One also hears an elevated tone in the poem reminiscent of such French Romantic poets as Victor Hugo, and in its idealization of nature it adheres closely to the attitude of much Romantic literature.

==Style==

To outline the stylistic heritage of this poem, however, should not suggest that Rimbaud failed to go beyond the experiments of his predecessors. The fixation on sexuality in this poem is characteristic of much of Rimbaud's oeuvre, and it is moreover the sheer bluntness with which he communicates it that is so shocking, controversial, and typical of him. In what would otherwise seem like an innocent paean for nature, Rimbaud begins the first two lines with a graphic image of the sun essentially ejaculating its light onto the nubile earth. The poem's speaker revels in his position between the lustful relationship of the sun and earth.

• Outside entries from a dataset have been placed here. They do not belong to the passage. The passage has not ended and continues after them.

(** The pending-task query only reads, and reads nothing but the consumer
    tables. *)
Lemma getPendingTasksForWorker_run `{Ports} workerID workerType w :
  getPendingTasksForWorker workerID workerType w
  = (fst (getPendingTasksForWorker workerID workerType w), w).
Proof.
  unfold getPendingTasksForWorker, bind, client_XInfoConsumers, ret.
  destruct (String.eqb workerType WorkerTypeExecutor).
  - destruct (xinfo w executorStreamKey executorConsumerGroup) as [cs | e];
      [reflexivity |].
    now destruct (Contains (Error e) "NOGROUP").
  - destruct (String.eqb workerType WorkerTypeRouter); [| reflexivity].
    destruct (xinfo w routerStreamKey routerConsumerGroup) as [cs | e];
      [reflexivity |].
    now destruct (Contains (Error e) "NOGROUP").
Qed.

Lemma getPendingTasksForWorker_logs `{Ports} workerID workerType w l :
  fst (getPendingTasksForWorker workerID workerType (with_logs w l))
  = fst (getPendingTasksForWorker workerID workerType w).
Proof.
  unfold getPendingTasksForWorker, bind, client_XInfoConsumers, ret.
  destruct (String.eqb workerType WorkerTypeExecutor);
    [| destruct (String.eqb workerType WorkerTypeRouter); [| reflexivity]];
    cbv beta zeta; change (xinfo (with_logs w l)) with (xinfo w);
    (match goal with |- context [xinfo w ?s ?g] =>
       destruct (xinfo w s g) as [cs | e] end);
    try reflexivity; now destruct (Contains (Error e) "NOGROUP").
Qed.

(** Whatever failure GetWorker reports, Heartbeat logs the auto-registration
    and goes on to write the auto-registered record. *)
Lemma Heartbeat_unreadable `{Ports} r workerID status currentTask w e :
  fst (GetWorker r workerID w) = Err e ->
  exists l : list LogEntry,
    Heartbeat r workerID status currentTask w =
    let key := getWorkerKey workerID in
    let w1 := with_logs w (logs w ++ autoRegisterWarn workerID :: l) in
    match json_Marshal (autoRegistered workerID status currentTask w) with
    | Err e' => (Some (wrapError "failed to marshal worker info: " e'), w1)
    | Ok data =>
        match set_fault w key with
        | Some e' => (Some (wrapError "failed to update heartbeat: " e'), w1)
        | None =>
            (None, with_kv w1 (<[key := mkEntry data (clock w + ttl r)]> (kv w)))
        end
    end.
Proof.
  intros Hget. cbv zeta. unfold Heartbeat, autoRegistered.
  unfold bind. rewrite GetWorker_run, Hget.
  cbn [logger_Warn logger_log time_Now ret with_logs clock Type_].
  rewrite getPendingTasksForWorker_run, getPendingTasksForWorker_logs.
  destruct (fst (getPendingTasksForWorker workerID (inferWorkerType workerID) w))
    as [pendingTasks | qe].
  - exists []. unfold set_PendingTasks.
    cbn [ID Type_ Status RegisteredAt LastHeartbeat CurrentTask PendingTasks ret].
    match goal with |- context [json_Marshal ?x] =>
       destruct (json_Marshal x) as [data | e'] end; [| reflexivity].
    unfold client_Set. cbn [set_fault with_logs kv clock].
    destruct (set_fault w (getWorkerKey workerID)) as [e' |]; reflexivity.
  - exists [mkLogEntry WarnLevel "failed to get pending tasks"
                       [zap_String "worker_id" workerID; zap_Error qe]].
    cbn [ID Type_ Status RegisteredAt LastHeartbeat CurrentTask PendingTasks ret
         with_logs logs].
    match goal with |- context [json_Marshal ?x] =>
       destruct (json_Marshal x) as [data | e'] end.
    + unfold client_Set. cbn [set_fault with_logs kv clock].
      destruct (set_fault w (getWorkerKey workerID)) as [e' |];
        unfold ret, with_logs, with_kv; cbn; rewrite <- app_assoc; reflexivity.
    + unfold ret, with_logs; cbn. rewrite <- app_assoc. reflexivity.
Qed.

(** C5: a heartbeat for an id with no stored record does not fail with
    NotFoundError.  It writes a new record whose id, status and current
    task are the arguments, whose registration and last heartbeat are now,
    and whose type is inferred from the id: Executor when "executor" occurs
    in it, Router when "router" occurs in it and "executor" does not, and
    Executor again when neither marker occurs.  The call succeeds whenever
    that record serializes and the store takes the write, and the record is
    then what the store holds under the id's key; with a ttl of a positive
    whole number of milliseconds the entry expires one ttl from now. *)
Theorem Heartbeat_self_healing `{Ports} (r : Registry) (workerID : string)
    (status : WorkerStatus) (currentTask : string) (w : World) :
  get_fault w (getWorkerKey workerID) = None ->
  live w (getWorkerKey workerID) = None ->
  let key := getWorkerKey workerID in
  let res := fst (Heartbeat r workerID status currentTask w) in
  let w' := snd (Heartbeat r workerID status currentTask w) in
  let created := autoRegistered workerID status currentTask w in
  res <> Some (NotFoundError workerID)
  /\ (forall data,
        json_Marshal created = Ok data -> set_fault w key = None ->
        res = None
        /\ exists en,
             kv w' !! key = Some en
             /\ value en = data
             /\ (whole_milliseconds (ttl r) -> expires en = clock w + ttl r))
  /\ (res = None ->
      exists data en,
        json_Marshal created = Ok data
        /\ kv w' !! key = Some en
        /\ value en = data
        /\ (whole_milliseconds (ttl r) -> expires en = clock w + ttl r))
  /\ ID created = workerID
  /\ Status created = status
  /\ CurrentTask created = currentTask
  /\ RegisteredAt created = clock w
  /\ LastHeartbeat created = clock w
  /\ (occurs_in "executor" workerID -> Type_ created = WorkerTypeExecutor)
  /\ (occurs_in "router" workerID -> ~ occurs_in "executor" workerID ->
      Type_ created = WorkerTypeRouter)
  /\ (~ occurs_in "executor" workerID -> ~ occurs_in "router" workerID ->
      Type_ created = WorkerTypeExecutor).
Proof.
  intros Hf Hnone. cbv zeta.
  assert (fst (GetWorker r workerID w) = Err (NotFoundError workerID)) as Hget
    by (rewrite (GetWorker_read r workerID w Hf), Hnone; reflexivity).
  destruct (Heartbeat_unreadable r workerID status currentTask w _ Hget)
    as [l Hb].
  cbv zeta in Hb. rewrite Hb. clear Hb.
  split; [| split; [| split]].
  - destruct (json_Marshal (autoRegistered workerID status currentTask w));
      [destruct (set_fault w (getWorkerKey workerID)) |]; discriminate.
  - intros data Hm Hs. rewrite Hm, Hs.
    split; [reflexivity |]. exists (mkEntry data (clock w + ttl r)).
    split; [apply lookup_insert_eq |].
    split; [reflexivity | intros _; reflexivity].
  - destruct (json_Marshal (autoRegistered workerID status currentTask w))
      as [data | e']; [| discriminate].
    destruct (set_fault w (getWorkerKey workerID)); [discriminate |].
    intros _. exists data, (mkEntry data (clock w + ttl r)).
    split; [reflexivity |]. split; [apply lookup_insert_eq |].
    split; [reflexivity | intros _; reflexivity].
  - do 5 (split; [reflexivity |]).
    unfold autoRegistered, inferWorkerType. cbn [Type_].
    rewrite <- !Contains_occurs.
    destruct (Contains workerID "executor");
      destruct (Contains workerID "router"); split; [| split | | split | | split | | split];
      try (intros _; reflexivity); try discriminate;
      try (intros _ Hn; exfalso; now apply Hn);
      try (intros Hn; exfalso; now apply Hn);
      try (intros _ _; reflexivity).
Qed.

"Soleil et chair," like some of Rimbaud's other early works, are important because they illustrate the predominant style from which he, along with his fellow symbolist poets, had learned and were to soon abandon in many ways. In it we notice what is simply the pleasant mastery of language, and thus the verses not only invite interpretation of their bold philosophy, but also allow the reader to delight in its imaginative and oral qualities.

==Themes==

The poem's first title, "Credo in Unam," alludes to the Apostles' Creed, which begins, "I believe in God, the Father almighty, creator of heaven and earth." Over the course of the poem, Rimbaud continually contrasts the suffocating nature of monotheism with the sheer diversity of polytheism such as it existed in Greek and Roman times. Rhythmically, the poem is incredibly strong. The phrase, "Je regrette le temps de" (I miss the time of...") is almost the chorus to which Rimbaud periodically returns as he portrays the diversity of life that has disappeared with the rise of Christianity. Rimbaud focuses on such pagan deities as Cybele (the Earth), Venus (Beauty), Eros (Love), and the Sun. By assigning overtly sexual overtones to them, he also suggests the fertility that they embody. In the eyes of the young Rimbaud, the various deities exists in a complementary relationship to each other (the male Sun and female Earth).

In addition, Pan with his company of fauns and satyrs, are ever present; they serve to cast the polytheistic world in the wild light of the Dionysian orgy. It appears to teem with energy, abundance, and life, whereas the contemporary world is regarded as suffering from the allegedly Christian belief that man is the center of the universe, the sole focus of a lone creator.